Tim Seutter - Bringing The Fire

Published October 20th, 2019 By Rane Bowen

We sit down with Tim Seutter of Yoga Fire, ahead of his upcoming workshops at Garden of Yoga

Tim will be teaching 2 workshops at Garden of Yoga on Sunday November 24th. For more information read more here.

Can you tell us a little bit about your background and where you grew up?

I grew up as the youngest in my family of 5 in Edmonton, Alberta, Canada. My parents were both teachers and grew up attending the school my dad became a principal from primary through graduation. I grew up on a farm and so I spent a lot of my time as a child being a farm kid. I was raised in a strict, but loving, family.
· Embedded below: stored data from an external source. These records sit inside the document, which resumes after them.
Lemma RotateSession_Ret sid cur next exp now s r s' :
  sessions.RotateSession sid cur next exp now s = (Ret r, s') ->
  exists x, find (sessions.session_id sid) (user_sessions (e_db s)) = Some x /\
    RevokedAt x = None /\ now < ExpiresAt x /\ RefreshTokenHash x = cur /\
    sessions.rotation_conflict sid next (e_db s) = false /\ r = rotate next exp now x /\
    user_sessions (e_db s') = rotated sid next exp now (user_sessions (e_db s)).
Proof.
  intros (s0 & s1 & <- & H & ->)%wrap_err_Ret%transaction_Ret.
  apply bind_Ret in H as (x & s2 & [Hf E2]%first_or_fail_Ret%select_first_Ret & H). symmetry in Hf. cbn in Hf.
  apply bind_Ret in H as (? & ? & [Hc ->]%fail_if_Ret & H). apply bind_Ret in H as (? & ? & [Hh ->]%fail_if_Ret & H).
  apply bind_Ret in H as (n & s3 & (Hb & _ & E3)%update_checked_Ret & H). unfold ret in H. injection H as <- <-.
  apply orb_false_iff in Hc as [Hr He]. apply bool_decide_eq_false in Hr. apply negb_false_iff, bool_decide_eq_true in Hh.
  pose proof (find_id_in _ _ _ Hf) as [_ Hid]. apply bool_decide_eq_true in Hid. rewrite Hid, E2 in *. rewrite E3.
  exists x. split_and!; try done; [by destruct (RevokedAt x); [destruct Hr|]|blia].
Qed.

Lemma refresh_step now sid cur next e s :
  let c := URefreshSession sid cur next e in
  session_step now (e_db s) c (user_sessions (e_db (run_ucall now c s).2)).
Proof.
  intros c. assert (atomic (run_ucall now c)) as Ha.
  { apply atomic_then; [|by eauto]. apply atomic_then; [|by eauto]. apply atomic_wrap_err, atomic_transaction. }
  specialize (Ha s). destruct (run_ucall now c s) as [r s'] eqn:E. cbn [snd fst] in *.
  destruct (is_ret r) eqn:Er; [|rewrite Ha by done; by apply step_revoke, revokes_pre]. destruct r as [[]|?|?]; try done.
  unfold c, run_ucall, done, userServer.RefreshSession, userService.RefreshSession in E.
  apply bind_Ret in E as (dto & s1 & E & E2). unfold ret in E2. injection E2 as <-.
  apply bind_Ret in E as (n & s2 & (x & Hf & Hr & He & Hh & Hc & _ & Es)%RotateSession_Ret & E2).
  unfold ret in E2. injection E2 as _ <-. rewrite Es. apply find_id_in in Hf as [Hin Hid]. apply bool_decide_eq_true in Hid.
  eapply step_rotate; [done..|]. intros y Hy Hn. pose proof (existsb_false_elem _ _ _ Hc Hy) as Hx.
  apply andb_false_iff in Hx as [Hx|Hx].
  - by apply negb_false_iff, bool_decide_eq_true in Hx.
  - apply bool_decide_eq_false in Hx. done.
Qed.

(** The transition system covers every call, under every fault. *)
Lemma call_step now c s : session_step now (e_db s) c (user_sessions (e_db (run_ucall now c s).2)).
Proof.
  destruct (creates_or_refreshes c) eqn:E; [|apply step_revoke, (other_calls_revoke now c E)].
  destruct c; try done; [apply create_step|apply refresh_step].
Qed.

(** ** An ended session stays ended *)

(** No session with this id is live at time [T] or later, and there is one. *)
Definition ended (sid : string) (T : Z) (l : list t) : Prop :=
  sid ∈ ID <$> l /\ forall s, s ∈ l -> ID s = sid -> RevokedAt s <> None \/ ExpiresAt s <= T.

Lemma revoked_in now l l' s' :
  Forall2 (revoked_or_same now) l l' -> s' ∈ l' -> exists s, s ∈ l /\ revoked_or_same now s s'.
Proof.
  intros H. induction H as [|s x l l' Hs _ IH]; intros Hin; [by apply elem_of_nil in Hin|].
  apply elem_of_cons in Hin as [->|Hin]; [exists s; set_solver|]. destruct (IH Hin) as (y & ? & ?). exists y. set_solver.
Qed.

Lemma revoked_ids now l l' : Forall2 (revoked_or_same now) l l' -> ID <$> l' = ID <$> l.
Proof. induction 1 as [|s x l l' [->|[_ ->]] _ IH]; [done|by rewrite !fmap_cons, IH..]. Qed.

Lemma rotated_ids sid next e now l : ID <$> rotated sid next e now l = ID <$> l.
Proof.
  unfold rotated. rewrite <- list_fmap_compose. apply list_fmap_ext. intros i s _. simpl. by destruct (sessions.session_id sid s).
Qed.

Lemma rotated_in sid next e now l s' :
  s' ∈ rotated sid next e now l ->
  exists s, s ∈ l /\ ((ID s = sid /\ s' = rotate next e now s) \/ (ID s <> sid /\ s' = s)).
Proof.
  intros (s & -> & Hs)%list_elem_of_fmap. exists s. split; [done|]. unfold sessions.session_id.
  unfold seqb. destruct (decide (ID s = sid)) as [E|E]; [left|right]; (split; [done|]).
  - by rewrite bool_decide_eq_true_2.
  - by rewrite bool_decide_eq_false_2.
Qed.

Lemma ended_step sid T now d c l' :
  T <= now -> session_step now d c l' -> ended sid T (user_sessions d) -> ended sid T l'.
Proof.
  intros HT Hs [He Hd]. destruct Hs as [c l' H|uuid u pt dev name ip loc h e n Hn Hid _ _|sid' cur next e s Hin Hid Hr Hx _ _].
  - split; [by rewrite (revoked_ids _ _ _ H)|]. intros s' Hs' Hid.
    destruct (revoked_in _ _ _ _ H Hs') as (s & Hs & [->|[Hr ->]]); [by apply Hd|by left].
  - split; [rewrite fmap_app; set_solver|]. intros s [Hs| ->%list_elem_of_singleton]%elem_of_app E; [by apply Hd|congruence].
  - split; [by rewrite rotated_ids|]. intros s' Hs' E.
    destruct (rotated_in _ _ _ _ _ _ Hs') as (y & Hy & [[Ey ->]|[Ey ->]]); [|by apply Hd].
    simpl in E. destruct (Hd s Hin ltac:(congruence)) as [?|?]; [done|lia].
Qed.

Lemma run_uevents_ended sid T later d :
  Forall (fun e : uevent => T <= e.1.1) later -> ended sid T (user_sessions d) ->
  ended sid T (user_sessions (run_uevents later d)).
Proof.
  intros Hl. revert d. induction Hl as [|[[now c] f] later HT _ IH]; intros d H; [done|]. unfold run_uevents. simpl.
  apply IH. exact (ended_step _ _ _ _ _ _ HT (call_step now c (Env d f)) H).
Qed.

Lemma ended_refused sid T now d :
  ended sid T (user_sessions d) -> T <= now ->
  (forall u f s', userServer.ValidateSession now u sid (Env d f) <> (Ret true, s')) /\
  (forall cur next e f r s', userServer.RefreshSession now sid cur next e (Env d f) <> (Ret r, s')).
Proof.
  intros [_ Hd] HT. split.
  - intros u f s' H. apply bind_Ret in H as (n & s1 & [-> _]%wrap_err_Ret%count_where_Ret & H). unfold ret in H.
    injection H as H _. cbn in H. replace (List.filter _ (user_sessions d)) with (@nil t) in H; [done|].
    symmetry. apply filter_nil. intros s Hs. apply not_true_iff_false. intros E.
    apply andb_true_iff in E as [[[E1 _]%andb_true_iff E2]%andb_true_iff E3].
    apply bool_decide_eq_true in E1, E2. destruct (Hd s Hs E1); [done|blia].
  - intros cur next e f r s' H. apply bind_Ret in H as (x & s1 & (y & Hf & Hr & He & _)%RotateSession_Ret & H).
    apply find_id_in in Hf as [Hin Hid]. apply bool_decide_eq_true in Hid. destruct (Hd y Hin Hid); [done|lia].
Qed.

(** C29: a session that has been revoked, or has expired, is over: whatever calls
    follow, with whatever faults, as long as the clock does not go back, it is never
    reported active and its token is never exchanged again. *)
Theorem ended_session_stays_ended sid T d later now :
  ended sid T (user_sessions d) -> Forall (fun e : uevent => T <= e.1.1) later -> T <= now ->
  (forall u f s', userServer.ValidateSession now u sid (Env (run_uevents later d) f) <> (Ret true, s')) /\
  (forall cur next e f r s',
     userServer.RefreshSession now sid cur next e (Env (run_uevents later d) f) <> (Ret r, s')).
Proof. intros He Hl. apply ended_refused. by apply run_uevents_ended. Qed.

(** *** A customer, a session on a phone, and a logout *)
Definition demo_customer : UserDO.t :=
  UserDO.mk 0 false false None "13800000000" None "hash" "" None "" 0 "" false false None.
Definition hash_a : string := "aaaaaaaaaaaaaaaaaaaaaaaaaaaaaaaa".
Definition hash_b : string := "bbbbbbbbbbbbbbbbbbbbbbbbbbbbbbbb".
Definition demo_u1 : user_db := run_uevents
  [(100, UCreate (Some demo_customer), []);
   (110, UCreateSession "s-1" 1 "" "phone" "" "" "" hash_a 1000, [])] empty_user_db.
Definition demo_u2 : user_db := run_uevents [(200, URevokeSession 1 "s-1", [])] demo_u1.

Definition demo_later : list uevent := [(250, URefreshSession "s-1" hash_a hash_b 2000, [])].
Definition demo_u2' : user_db := run_uevents demo_later demo_u2.

Lemma ended_session_stays_ended_witness :
  userServer.ValidateSession 300 1 "s-1" (Env demo_u2' []) <> (Ret true, Env demo_u2' []) /\
  userServer.ValidateSession 150 1 "s-1" (Env demo_u1 []) = (Ret true, Env demo_u1 []).
Proof.
  split; [|vm_compute; reflexivity].
  apply (ended_session_stays_ended "s-1" 200 demo_u2 demo_later 300); [|repeat constructor; simpl; lia|lia].
  split; [vm_compute; by left|]. intros s Hs _. left. revert s Hs.
  apply (proj1 (Forall_forall (fun s => RevokedAt s <> None) (user_sessions demo_u2))).
  vm_compute. repeat constructor. discriminate.
Defined.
My family was very sports-orientated and I began skiing at 3, playing Ice hockey at 5 and other sports as I got older from soccer, baseball, football (gridiron) to martial arts.
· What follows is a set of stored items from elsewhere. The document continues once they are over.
Definition GetByID (id : Z) : M user_db UserPublicDTO := user <- users.GetByID id ;; newUserPublicDTO user.
Definition GetByMobile (mobile : string) : M user_db UserPublicDTO :=
  user <- users.GetByMobile mobile ;; newUserPublicDTO user.
Definition empty_identifier : goerr := newCode ErrValidation "登录标识不能为空".
Definition GetByUsername (username : string) : M user_db UserPublicDTO :=
  let username := normalizeLoginIdentifier username in
  fail_if (seqb username "") empty_identifier ;;;
  user <- users.GetByUsername username ;; newUserPublicDTO user.
Definition GetAuthByID (id : Z) : M user_db UserAuthDTO := user <- users.GetAuthByID id ;; newUserAuthDTO user.
Definition GetAuthByUsername (username : string) : M user_db UserAuthDTO :=
  let username := normalizeLoginIdentifier username in
  fail_if (seqb username "") empty_identifier ;;;
  user <- users.GetAuthByUsername username ;; newUserAuthDTO user.
Definition UpdateStatus (now userID : Z) (status : string) (actor : AuditActorDTO) : M user_db UserPublicDTO :=
  fail_if (userID =? 0) missing ;;;
  normalizedStatus <- normalizeMutableAccountStatus status ;;
  users.UpdateStatus now userID normalizedStatus (newAuditActor actor) ;;;
  GetByID userID.
Definition List (arrange : list (string * bool) -> list t -> list t) (orderBy : list string) (page_no pageSize : Z)
    : M user_db (list UserPublicDTO * Z) :=
  r <- list_users arrange orderBy page_no pageSize ;;
  items <- map_each r.1 newUserPublicDTO ;;
  ret (items, r.2).

(** ** Staff roles *)
Definition coalesceDomains (primary fallback : list string) : list string :=
  match primary with [] => fallback | _ => primary end.
Definition domainsFromDefinition (definition : RoleDefinition) : list string := users.sort_strings (Domains definition).
Definition builtinRoleDefinitionByName (name : string) : option RoleDefinition :=
  find (fun d => bool_decide (Name d = normalize name)) BuiltinRoleDefinitions.
Definition ListStaffRoles : M user_db (list StaffRoleDTO) :=
  roles <- users.ListRoles ;;
  ret ((fun role =>
    let name := RoleDO.Name (RoleRow role) in
    let definition := role_definition name in
    MkStaffRoleDTO name (RoleDO.Description (RoleRow role)) (RolePermissions role)
      (bool_decide (is_Some definition) || Builtin role)
      (coalesceDomains (RoleDomains role)
         (match definition with Some d => domainsFromDefinition d | None => [] end))) <$> roles).

(** The loops of [normalizePermissionNames] and [normalizeBusinessDomains]: the set
    of the normalised names, blanks left out. *)
Fixpoint collect_names (valid : string -> bool) (unknown : goerr) (names : list string) (acc : gset string)
    : M user_db (gset string) :=
  match names with
  | [] => ret acc
  | name :: names =>
    let name := normalize name in
    if seqb name "" then collect_names valid unknown names acc
    else fail_if (negb (valid name)) unknown ;;; collect_names valid unknown names ({[name]} ∪ acc)
  end.
Definition normalizePermissionNames (permissionNames : list string) : M user_db (list string) :=
  normalized <- collect_names IsValidPermission
    (newCode ErrValidation "staff role permissions contain unknown values") permissionNames ∅ ;;
  fail_if (bool_decide (size normalized = 0%nat)) (newCode ErrValidation "staff role permissions are required") ;;;
  ret (sorted_elements normalized).
Definition normalizeBusinessDomains (domains : list string) : M user_db (list string) :=
  normalized <- collect_names IsValidBusinessDomain
    (newCode ErrValidation "staff role domains contain unknown values") domains ∅ ;;
  fail_if (bool_decide (size normalized = 0%nat)) (newCode ErrValidation "staff role domains are required") ;;;
  ret (sorted_elements normalized).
Could you tell us a bit about your background with athletics?

I have loved playing sports from a young age, as I mentioned I started playing hockey at age 5. I remember when I was 12, my mother said I was getting too tall too quickly and so I was supposed to learn to play basketball. I remember being resistant to the idea as I thought hockey was enough.

Good thing she persisted because I spent my middle and high school years playing hockey, and basketball. It was while playing basketball that I was asked by a football coach if I wanted to play gridiron as they thought I could be a good match. So through a long story, I stopped playing hockey and fell in love with gridiron. I went from having zero idea about anything to do with football outside of watching it to becoming a starter on the high school team and even winning lineman of the year at the end of the season. It was a quick uptake. I eventually played gridiron all the way to university and played for the University of Alberta in a position called linebacker. Interestingly, I was playing gridiron and trying to figure out what I wanted to do with my life that the idea of becoming a firefighter emerged.

How did you come to work as a firefighter?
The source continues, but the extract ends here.